* DATA EXTRACTS:
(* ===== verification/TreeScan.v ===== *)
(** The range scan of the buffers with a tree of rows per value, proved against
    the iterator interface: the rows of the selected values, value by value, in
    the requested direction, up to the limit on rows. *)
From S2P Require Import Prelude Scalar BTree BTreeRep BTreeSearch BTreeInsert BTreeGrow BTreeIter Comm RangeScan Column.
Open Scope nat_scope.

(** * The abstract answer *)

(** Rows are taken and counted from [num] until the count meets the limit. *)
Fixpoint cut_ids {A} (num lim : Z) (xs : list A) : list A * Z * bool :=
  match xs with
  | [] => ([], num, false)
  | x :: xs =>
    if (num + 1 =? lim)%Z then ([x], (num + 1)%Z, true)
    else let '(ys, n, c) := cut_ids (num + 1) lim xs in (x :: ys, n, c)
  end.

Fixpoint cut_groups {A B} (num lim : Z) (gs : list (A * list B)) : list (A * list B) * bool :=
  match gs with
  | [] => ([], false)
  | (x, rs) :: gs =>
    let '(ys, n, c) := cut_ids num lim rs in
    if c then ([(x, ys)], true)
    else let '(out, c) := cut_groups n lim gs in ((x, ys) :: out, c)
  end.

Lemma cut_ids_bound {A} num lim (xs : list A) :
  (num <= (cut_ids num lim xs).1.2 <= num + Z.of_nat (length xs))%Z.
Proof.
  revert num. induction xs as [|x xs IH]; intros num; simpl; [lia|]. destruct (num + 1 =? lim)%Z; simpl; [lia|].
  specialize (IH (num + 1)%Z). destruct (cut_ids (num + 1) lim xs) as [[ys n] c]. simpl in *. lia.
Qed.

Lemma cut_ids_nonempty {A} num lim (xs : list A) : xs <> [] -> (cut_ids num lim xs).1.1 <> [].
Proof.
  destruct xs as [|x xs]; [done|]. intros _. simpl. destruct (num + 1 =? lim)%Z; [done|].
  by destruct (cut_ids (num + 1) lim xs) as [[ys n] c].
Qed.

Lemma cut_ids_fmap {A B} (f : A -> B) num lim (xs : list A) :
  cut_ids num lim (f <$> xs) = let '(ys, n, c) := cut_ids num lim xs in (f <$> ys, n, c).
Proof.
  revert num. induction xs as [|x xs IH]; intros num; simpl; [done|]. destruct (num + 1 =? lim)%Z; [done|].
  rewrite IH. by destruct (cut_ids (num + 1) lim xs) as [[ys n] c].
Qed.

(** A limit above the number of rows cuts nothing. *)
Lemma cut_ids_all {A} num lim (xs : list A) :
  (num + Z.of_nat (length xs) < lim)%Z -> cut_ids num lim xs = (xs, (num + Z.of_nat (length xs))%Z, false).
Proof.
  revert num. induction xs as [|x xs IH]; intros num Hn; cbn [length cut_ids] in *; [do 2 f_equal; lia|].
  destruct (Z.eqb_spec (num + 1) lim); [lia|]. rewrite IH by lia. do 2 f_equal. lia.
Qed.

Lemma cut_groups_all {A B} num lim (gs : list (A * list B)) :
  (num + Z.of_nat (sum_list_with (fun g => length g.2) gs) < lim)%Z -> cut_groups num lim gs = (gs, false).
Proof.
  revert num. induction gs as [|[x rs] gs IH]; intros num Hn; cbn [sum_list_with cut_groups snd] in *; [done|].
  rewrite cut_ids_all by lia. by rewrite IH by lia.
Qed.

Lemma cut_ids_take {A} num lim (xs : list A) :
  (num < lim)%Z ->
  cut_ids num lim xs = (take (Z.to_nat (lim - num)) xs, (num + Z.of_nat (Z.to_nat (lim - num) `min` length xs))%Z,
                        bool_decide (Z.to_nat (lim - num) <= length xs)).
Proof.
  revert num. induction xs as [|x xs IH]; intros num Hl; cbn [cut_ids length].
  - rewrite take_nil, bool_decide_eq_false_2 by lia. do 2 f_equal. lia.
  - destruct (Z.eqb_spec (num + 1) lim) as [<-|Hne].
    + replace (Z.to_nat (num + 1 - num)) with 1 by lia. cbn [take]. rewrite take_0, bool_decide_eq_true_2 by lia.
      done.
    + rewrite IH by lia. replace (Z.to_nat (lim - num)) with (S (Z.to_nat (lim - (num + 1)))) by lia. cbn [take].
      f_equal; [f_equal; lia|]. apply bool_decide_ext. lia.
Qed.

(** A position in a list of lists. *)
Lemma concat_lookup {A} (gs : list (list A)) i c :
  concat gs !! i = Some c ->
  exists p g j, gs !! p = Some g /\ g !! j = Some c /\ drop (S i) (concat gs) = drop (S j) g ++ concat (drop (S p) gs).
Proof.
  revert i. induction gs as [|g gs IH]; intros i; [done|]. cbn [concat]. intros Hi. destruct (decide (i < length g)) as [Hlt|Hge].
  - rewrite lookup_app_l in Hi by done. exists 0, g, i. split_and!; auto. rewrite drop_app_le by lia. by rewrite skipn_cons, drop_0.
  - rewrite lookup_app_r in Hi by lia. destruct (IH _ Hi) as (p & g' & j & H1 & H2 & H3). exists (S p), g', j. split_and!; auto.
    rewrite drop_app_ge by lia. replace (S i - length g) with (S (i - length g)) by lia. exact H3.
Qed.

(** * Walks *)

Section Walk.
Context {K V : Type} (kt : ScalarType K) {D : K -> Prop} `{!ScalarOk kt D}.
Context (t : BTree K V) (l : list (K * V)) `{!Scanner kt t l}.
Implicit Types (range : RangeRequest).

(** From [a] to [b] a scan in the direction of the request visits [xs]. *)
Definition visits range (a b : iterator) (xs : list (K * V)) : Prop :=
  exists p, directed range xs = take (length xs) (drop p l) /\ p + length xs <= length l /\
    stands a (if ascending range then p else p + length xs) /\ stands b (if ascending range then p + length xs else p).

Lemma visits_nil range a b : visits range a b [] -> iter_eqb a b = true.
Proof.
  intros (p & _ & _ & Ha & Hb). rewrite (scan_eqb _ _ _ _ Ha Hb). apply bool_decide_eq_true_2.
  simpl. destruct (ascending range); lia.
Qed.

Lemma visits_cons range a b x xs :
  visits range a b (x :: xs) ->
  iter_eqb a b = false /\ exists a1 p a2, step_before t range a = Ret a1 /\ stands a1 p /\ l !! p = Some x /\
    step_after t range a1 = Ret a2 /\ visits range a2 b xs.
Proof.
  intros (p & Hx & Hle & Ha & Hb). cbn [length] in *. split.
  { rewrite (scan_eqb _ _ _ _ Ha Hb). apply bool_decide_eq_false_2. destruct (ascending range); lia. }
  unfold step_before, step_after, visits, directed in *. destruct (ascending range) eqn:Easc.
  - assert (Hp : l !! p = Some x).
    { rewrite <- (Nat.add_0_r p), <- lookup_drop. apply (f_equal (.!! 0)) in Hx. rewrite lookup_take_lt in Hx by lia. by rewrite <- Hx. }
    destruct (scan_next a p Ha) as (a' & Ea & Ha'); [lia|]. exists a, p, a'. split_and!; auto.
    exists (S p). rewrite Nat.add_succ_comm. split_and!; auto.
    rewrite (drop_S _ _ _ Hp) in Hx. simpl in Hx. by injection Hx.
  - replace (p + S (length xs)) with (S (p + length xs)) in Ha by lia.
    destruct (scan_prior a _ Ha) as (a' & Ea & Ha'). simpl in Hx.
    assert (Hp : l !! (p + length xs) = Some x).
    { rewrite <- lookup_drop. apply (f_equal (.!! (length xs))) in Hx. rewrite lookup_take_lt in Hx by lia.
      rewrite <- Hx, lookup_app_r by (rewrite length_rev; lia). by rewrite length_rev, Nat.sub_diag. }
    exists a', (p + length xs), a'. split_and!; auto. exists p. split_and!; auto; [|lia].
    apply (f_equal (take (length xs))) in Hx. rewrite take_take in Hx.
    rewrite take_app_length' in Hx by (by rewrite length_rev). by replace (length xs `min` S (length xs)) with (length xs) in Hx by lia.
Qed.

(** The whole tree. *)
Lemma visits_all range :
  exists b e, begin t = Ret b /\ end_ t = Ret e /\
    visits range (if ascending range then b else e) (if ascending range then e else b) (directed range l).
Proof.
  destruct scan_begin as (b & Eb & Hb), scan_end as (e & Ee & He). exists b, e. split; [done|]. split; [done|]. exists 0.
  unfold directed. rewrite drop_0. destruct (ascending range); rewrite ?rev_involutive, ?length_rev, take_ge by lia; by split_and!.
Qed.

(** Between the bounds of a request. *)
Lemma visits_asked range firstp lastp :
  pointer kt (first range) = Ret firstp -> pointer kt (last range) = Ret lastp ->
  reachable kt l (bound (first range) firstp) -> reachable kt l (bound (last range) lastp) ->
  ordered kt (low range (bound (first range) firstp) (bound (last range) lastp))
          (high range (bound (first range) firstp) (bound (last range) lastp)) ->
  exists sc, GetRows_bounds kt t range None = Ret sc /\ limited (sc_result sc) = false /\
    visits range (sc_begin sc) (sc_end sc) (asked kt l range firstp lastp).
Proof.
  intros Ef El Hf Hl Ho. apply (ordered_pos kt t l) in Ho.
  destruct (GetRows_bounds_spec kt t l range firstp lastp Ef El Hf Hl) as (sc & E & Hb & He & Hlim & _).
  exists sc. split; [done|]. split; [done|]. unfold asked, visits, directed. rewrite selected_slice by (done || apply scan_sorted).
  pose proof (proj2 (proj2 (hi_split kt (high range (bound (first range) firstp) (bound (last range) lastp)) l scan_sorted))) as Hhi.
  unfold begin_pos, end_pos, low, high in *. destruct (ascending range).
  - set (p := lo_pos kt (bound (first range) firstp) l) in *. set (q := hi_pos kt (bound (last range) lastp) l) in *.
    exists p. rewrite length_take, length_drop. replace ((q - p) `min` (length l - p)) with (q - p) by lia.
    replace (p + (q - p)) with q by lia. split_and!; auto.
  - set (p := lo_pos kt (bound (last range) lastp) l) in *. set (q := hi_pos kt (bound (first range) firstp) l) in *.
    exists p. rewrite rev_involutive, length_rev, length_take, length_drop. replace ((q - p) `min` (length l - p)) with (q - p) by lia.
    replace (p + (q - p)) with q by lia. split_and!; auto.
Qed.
--
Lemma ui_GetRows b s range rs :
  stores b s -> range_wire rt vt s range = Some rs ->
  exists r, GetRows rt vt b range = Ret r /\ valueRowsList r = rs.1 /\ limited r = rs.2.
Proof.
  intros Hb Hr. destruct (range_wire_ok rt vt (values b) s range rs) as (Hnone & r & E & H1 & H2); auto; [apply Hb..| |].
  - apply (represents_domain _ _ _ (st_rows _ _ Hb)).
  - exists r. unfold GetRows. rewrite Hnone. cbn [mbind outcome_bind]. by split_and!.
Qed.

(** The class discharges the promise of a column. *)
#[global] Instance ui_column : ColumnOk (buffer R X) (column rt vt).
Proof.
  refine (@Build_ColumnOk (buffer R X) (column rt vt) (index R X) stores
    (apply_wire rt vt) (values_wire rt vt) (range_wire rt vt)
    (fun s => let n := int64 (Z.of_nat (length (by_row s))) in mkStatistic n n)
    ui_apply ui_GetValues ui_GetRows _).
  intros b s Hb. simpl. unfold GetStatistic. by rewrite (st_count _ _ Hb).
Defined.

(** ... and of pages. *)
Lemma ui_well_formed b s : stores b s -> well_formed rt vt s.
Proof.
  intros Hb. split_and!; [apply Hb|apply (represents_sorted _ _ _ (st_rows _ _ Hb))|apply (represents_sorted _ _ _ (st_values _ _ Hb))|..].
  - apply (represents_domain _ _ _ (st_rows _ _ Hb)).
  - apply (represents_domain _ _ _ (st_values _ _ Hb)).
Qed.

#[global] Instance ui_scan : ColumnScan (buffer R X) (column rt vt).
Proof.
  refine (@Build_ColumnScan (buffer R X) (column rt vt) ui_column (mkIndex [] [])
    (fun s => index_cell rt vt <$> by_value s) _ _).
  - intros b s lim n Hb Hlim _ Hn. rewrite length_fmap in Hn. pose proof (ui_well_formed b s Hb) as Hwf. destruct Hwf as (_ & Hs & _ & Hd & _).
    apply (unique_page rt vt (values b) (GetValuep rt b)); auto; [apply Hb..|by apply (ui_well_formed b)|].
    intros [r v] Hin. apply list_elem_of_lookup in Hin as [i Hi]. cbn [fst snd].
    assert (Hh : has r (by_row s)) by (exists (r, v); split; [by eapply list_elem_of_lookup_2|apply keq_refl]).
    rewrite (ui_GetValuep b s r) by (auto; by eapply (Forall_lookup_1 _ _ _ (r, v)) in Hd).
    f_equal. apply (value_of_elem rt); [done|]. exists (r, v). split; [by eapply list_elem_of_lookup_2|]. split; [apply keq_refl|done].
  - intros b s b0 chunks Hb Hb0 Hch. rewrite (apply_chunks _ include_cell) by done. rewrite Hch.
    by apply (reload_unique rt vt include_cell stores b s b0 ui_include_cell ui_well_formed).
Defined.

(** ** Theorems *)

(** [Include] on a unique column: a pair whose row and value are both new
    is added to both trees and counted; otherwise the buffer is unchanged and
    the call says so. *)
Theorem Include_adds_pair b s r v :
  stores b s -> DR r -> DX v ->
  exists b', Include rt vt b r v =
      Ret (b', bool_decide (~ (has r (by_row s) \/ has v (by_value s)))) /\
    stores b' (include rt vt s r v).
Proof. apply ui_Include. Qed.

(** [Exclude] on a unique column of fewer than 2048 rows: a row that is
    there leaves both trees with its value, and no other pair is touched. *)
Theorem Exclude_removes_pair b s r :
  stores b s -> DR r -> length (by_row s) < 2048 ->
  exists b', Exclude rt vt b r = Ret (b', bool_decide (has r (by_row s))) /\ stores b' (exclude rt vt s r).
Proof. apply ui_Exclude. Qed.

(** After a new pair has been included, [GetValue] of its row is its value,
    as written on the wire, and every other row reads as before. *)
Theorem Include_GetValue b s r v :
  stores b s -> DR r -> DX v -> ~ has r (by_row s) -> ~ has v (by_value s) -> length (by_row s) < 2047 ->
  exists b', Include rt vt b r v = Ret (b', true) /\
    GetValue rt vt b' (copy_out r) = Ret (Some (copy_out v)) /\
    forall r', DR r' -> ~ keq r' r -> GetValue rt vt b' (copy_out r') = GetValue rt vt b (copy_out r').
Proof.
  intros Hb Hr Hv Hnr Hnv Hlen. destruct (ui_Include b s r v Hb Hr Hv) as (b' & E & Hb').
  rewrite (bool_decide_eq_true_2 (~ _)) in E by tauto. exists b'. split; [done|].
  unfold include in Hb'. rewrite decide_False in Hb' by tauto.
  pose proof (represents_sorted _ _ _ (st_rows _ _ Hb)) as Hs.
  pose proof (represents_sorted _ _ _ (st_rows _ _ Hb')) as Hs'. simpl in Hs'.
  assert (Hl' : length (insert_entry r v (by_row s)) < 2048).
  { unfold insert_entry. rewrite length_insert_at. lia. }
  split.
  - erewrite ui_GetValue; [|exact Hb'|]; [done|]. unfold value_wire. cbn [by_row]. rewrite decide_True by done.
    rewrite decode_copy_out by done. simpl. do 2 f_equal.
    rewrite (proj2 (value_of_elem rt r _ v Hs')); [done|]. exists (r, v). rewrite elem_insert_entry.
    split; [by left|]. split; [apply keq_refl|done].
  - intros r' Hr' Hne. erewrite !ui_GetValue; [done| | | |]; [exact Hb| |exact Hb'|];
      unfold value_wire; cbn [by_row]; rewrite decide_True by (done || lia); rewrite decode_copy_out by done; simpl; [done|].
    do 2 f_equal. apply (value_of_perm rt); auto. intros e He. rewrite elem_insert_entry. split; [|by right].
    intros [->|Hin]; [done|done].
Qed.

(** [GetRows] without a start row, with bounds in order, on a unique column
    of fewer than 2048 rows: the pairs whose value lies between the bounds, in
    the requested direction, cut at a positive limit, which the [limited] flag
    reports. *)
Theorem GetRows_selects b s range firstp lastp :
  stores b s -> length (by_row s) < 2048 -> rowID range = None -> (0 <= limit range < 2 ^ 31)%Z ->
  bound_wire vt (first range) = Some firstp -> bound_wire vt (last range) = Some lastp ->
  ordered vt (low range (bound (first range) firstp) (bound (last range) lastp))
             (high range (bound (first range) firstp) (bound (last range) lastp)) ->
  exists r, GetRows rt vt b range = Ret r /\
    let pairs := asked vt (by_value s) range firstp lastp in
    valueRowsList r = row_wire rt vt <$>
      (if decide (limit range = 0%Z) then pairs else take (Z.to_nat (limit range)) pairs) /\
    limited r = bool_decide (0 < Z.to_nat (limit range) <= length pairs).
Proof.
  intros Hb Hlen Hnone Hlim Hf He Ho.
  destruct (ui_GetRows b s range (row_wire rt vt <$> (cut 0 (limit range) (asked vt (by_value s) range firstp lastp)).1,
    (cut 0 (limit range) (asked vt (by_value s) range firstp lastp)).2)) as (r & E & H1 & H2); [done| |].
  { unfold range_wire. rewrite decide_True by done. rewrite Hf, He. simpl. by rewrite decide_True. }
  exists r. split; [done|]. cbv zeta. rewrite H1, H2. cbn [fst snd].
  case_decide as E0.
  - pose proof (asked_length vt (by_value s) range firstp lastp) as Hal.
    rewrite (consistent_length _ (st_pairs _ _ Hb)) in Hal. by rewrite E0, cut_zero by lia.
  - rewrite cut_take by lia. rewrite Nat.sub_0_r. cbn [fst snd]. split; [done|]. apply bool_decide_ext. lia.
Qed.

* WORK INSTRUCTION:
An exact copy of the lines above between the line holding "Lemma visits_asked range" and the line holding "ordered kt (low", inclusive, is the whole answer.

* SOLUTION:
Lemma visits_asked range firstp lastp :
  pointer kt (first range) = Ret firstp -> pointer kt (last range) = Ret lastp ->
  reachable kt l (bound (first range) firstp) -> reachable kt l (bound (last range) lastp) ->
  ordered kt (low range (bound (first range) firstp) (bound (last range) lastp))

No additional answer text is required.